Students from the Jacobs School of Engineering’s bioengineering, electrical engineering, mechanical and aerospace engineering, nanoengineering and structural engineering departments are encouraged to apply for GEAR. (Computer science students can apply for the aforementioned, equivalent ESRP program.) The majority of participants have been first-generation college students and Pell Grant eligible, with a roughly even gender balance. Since it began in 2019, each cohort has shown marked growth in understanding of research methods and practices, according to before-and-after self-assessments.

Sergio Godinez, a GEAR Central Mentor who is pursuing a Ph.D. in structural engineering at UC San Diego, explains how GEAR is a unique product of the innovation-driven engineering environment at the Jacobs School.

“There are several components that are necessary for the program to be successful,” Godinez says. “The IDEA Engineering Center, which has the purpose of helping all the students of the Jacobs School of Engineering succeed, organizes the program and sets the structure. A diverse group of research labs voluntarily accept undergraduate students and provide mentors to the participants throughout the academic year.

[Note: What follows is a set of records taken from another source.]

(* ===== verification/Handover.v ===== *)
(** internal/addressbook/handover.go, the unit half of legacy.go, and the parts of
    cmd/ghostd (startAddressbook, recoverLegacyHandover) that drive them: the takeover from a
    dnsmasq that systemd runs.

    A host is the durable state (the ledger's file with the journal and its history, the saved
    configuration, dnsmasq's lease file, the unit's mask), the state of the unit, and the running
    manager.  Every call to the outside (clock, database commit, configuration file, systemctl,
    lease file, sockets, probes) reads what happens from an environment, so a theorem for all
    environments covers every combination of errors and of a crash at any call. *)

From S2P Require Import Prelude Json State NetAddr Ledger Config Allocate Delegate LeaseImport Report Dnsmasq Manager.
From Stdlib Require Import Ascii.
Local Open Scope Z_scope.

(** * The journal *)

Record Probe := mkProbe { pKind : string; pScope : string; pName : string; Expect : string; pAddr : string }.
Record ProbeResult := mkProbeResult { prProbe : Probe; prOK : bool; prDetail : string; prAt : Z }.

And, most importantly, it relies on engaged students willing to participate and improve in their young careers through research experience, who are found in abundance at UC San Diego.”

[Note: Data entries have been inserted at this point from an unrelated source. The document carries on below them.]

(* ===== verification/HandoverInv.v ===== *)
(** A takeover never has two authorities: whatever fails and wherever the daemon or the machine
    stops, ghostd serves no scope unless dnsmasq's unit is masked and not running. *)

From S2P Require Import Prelude Json State NetAddr Ledger Config Allocate Delegate LeaseImport Report Dnsmasq Manager ManagerInv Handover.
Local Open Scope Z_scope.

(** * Triples

    [triple P m Q E]: run from a host in [P], [m] ends in [Q] when it returns and in [E] when it
    fails or crashes. *)

Definition triple {A} (P : host -> Prop) (m : act A) (Q : A -> host -> Prop) (E : host -> Prop) : Prop :=
  forall h, P h -> match m h with (h', Done a) => Q a h' | (h', _) => E h' end.

Section Rules.
Context {A B : Type}.
Implicit Types (P E : host -> Prop) (m : act A).

Lemma t_conseq (P P' : host -> Prop) m (Q Q' : A -> host -> Prop) (E E' : host -> Prop) :
  triple P' m Q' E' -> (forall h, P h -> P' h) -> (forall a h, Q' a h -> Q a h) -> (forall h, E' h -> E h) -> triple P m Q E.
Proof. intros H HP HQ HE h Hh. specialize (H h (HP h Hh)). destruct (m h) as [h' [a|e|]]; auto. Qed.

Lemma t_ret P (a : A) E : triple P (mret a) (fun x h => x = a /\ P h) E.
Proof. by intros h Hh. Qed.

Lemma t_bind P m (k : A -> act B) (R : A -> host -> Prop) (Q : B -> host -> Prop) E :
  triple P m R E -> (forall a, triple (R a) (k a) Q E) -> triple P (m ≫= k) Q E.
Proof.
  intros Hm Hk h Hh. specialize (Hm h Hh). unfold mbind, act_bind. destruct (m h) as [h' [a|e|]]; [|done..]. by apply Hk.
Qed.

Lemma t_raise P e (Q : A -> host -> Prop) E : (forall h, P h -> E h) -> triple P (raise e) Q E.
Proof. intros H h Hh. by apply H. Qed.

Lemma t_lift P (r : result string A) E : (forall h, P h -> E h) -> triple P (lift r) (fun a h => r = Ok a /\ P h) E.
Proof. intros H h Hh. unfold lift. destruct r; [done|by apply H]. Qed.

Lemma t_gets P (f : host -> A) E : triple P (gets f) (fun a h => a = f h /\ P h) E.
Proof. by intros h Hh. Qed.

Lemma t_ask P (f : nat -> A) E : (forall h, P h -> P (tick_on h)) -> triple P (ask f) (fun _ h => P h) E.
Proof. intros H h Hh. by apply H. Qed.

Lemma t_attempt P m (Q : A -> host -> Prop) E : triple P m Q E ->
  triple P (attempt m) (fun r h => match r with Ok a => Q a h | Err _ => E h end) E.
Proof. intros H h Hh. specialize (H h Hh). unfold attempt. by destruct (m h) as [h' [a|e|]]. Qed.

Lemma t_rescue P m (handler : string -> act A) (Q : A -> host -> Prop) E : triple P m Q E -> (forall e, triple E (handler e) Q E) ->
  triple P (rescue m handler) Q E.
Proof. intros H Hh h HP. specialize (H h HP). unfold rescue. destruct (m h) as [h' [a|e|]]; [done| |done]. by apply Hh. Qed.
End Rules.

Lemma t_ret' {A} (P E : host -> Prop) (a : A) : triple P (mret a) (fun _ => P) E.
Proof. by intros h Hh. Qed.
Lemma t_gets' {A} (P E : host -> Prop) (f : host -> A) : triple P (gets f) (fun _ => P) E.
Proof. by intros h Hh. Qed.
Lemma t_pre {A} (P P' : host -> Prop) (m : act A) Q E : triple P' m Q E -> (forall h, P h -> P' h) -> triple P m Q E.
Proof. intros H HP h Hh. by apply H, HP. Qed.

Lemma t_modify (P : host -> Prop) f (Q : unit -> host -> Prop) E : (forall h, P h -> Q tt (f h)) -> triple P (modify f) Q E.
Proof. intros H h Hh. by apply H. Qed.

Lemma t_dropped P m (Q : unit -> host -> Prop) (E : host -> Prop) : triple P m Q E -> (forall h, Q tt h -> E h) ->
  triple P (dropped m) (fun _ => E) E.
Proof. intros H HQ h Hh. specialize (H h Hh). unfold dropped. destruct (m h) as [h' [[]|e|]]; auto. Qed.

Lemma t_refuse P b e E : (forall h, P h -> E h) -> triple P (refuse_if b e) (fun _ h => b = false /\ P h) E.
Proof. intros H h Hh. unfold refuse_if. destruct b; [by apply H|done]. Qed.

Lemma t_effect (P : host -> Prop) fate f (Q : unit -> host -> Prop) (E : host -> Prop) :
  (forall h, P h -> Q tt (f h)) -> (forall h, P h -> E h) -> (forall h, P h -> E (f h)) -> triple P (effect fate f) Q E.
Proof. intros H1 H2 H3 h Hh. unfold effect. destruct fate; cbn; auto. Qed.

Section Safety.
Context (sha256_hex : string -> string) (duid_valid : string -> bool) (fingerprint : Config -> string).
Context (config_eqb : Config -> Config -> bool).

Since it was launched in 2019, GEAR has offered participants a comprehensive introduction to research, project assignments and mentorship from the IDEA Engineering Student Center, a chance to write research papers and participate in a poster presentation, and workshops and socials to discuss what they’ve learned and build a network. Meeting peers and experts, explaining his ideas in public and fostering “soft skills” have been invaluable for Perez, who intends to mix his engineering pedigree with his broad humanitarian interests.

“My experience with philosophy,  which I have as a minor, has caused me to consider more than just morality, which was my primary interest,” Perez says. “Philosophy is a means to figure out the world as it extends beyond what we can figure out from the natural sciences, which is a concept I am still learning to appreciate about the field. I am aiming to be in an industry which has humanitarian goals or consequences. I’d like to make a career of helping people, where I can apply my skills and knowledge as a chemical engineer in a position which helps people, especially with their more fundamental needs.”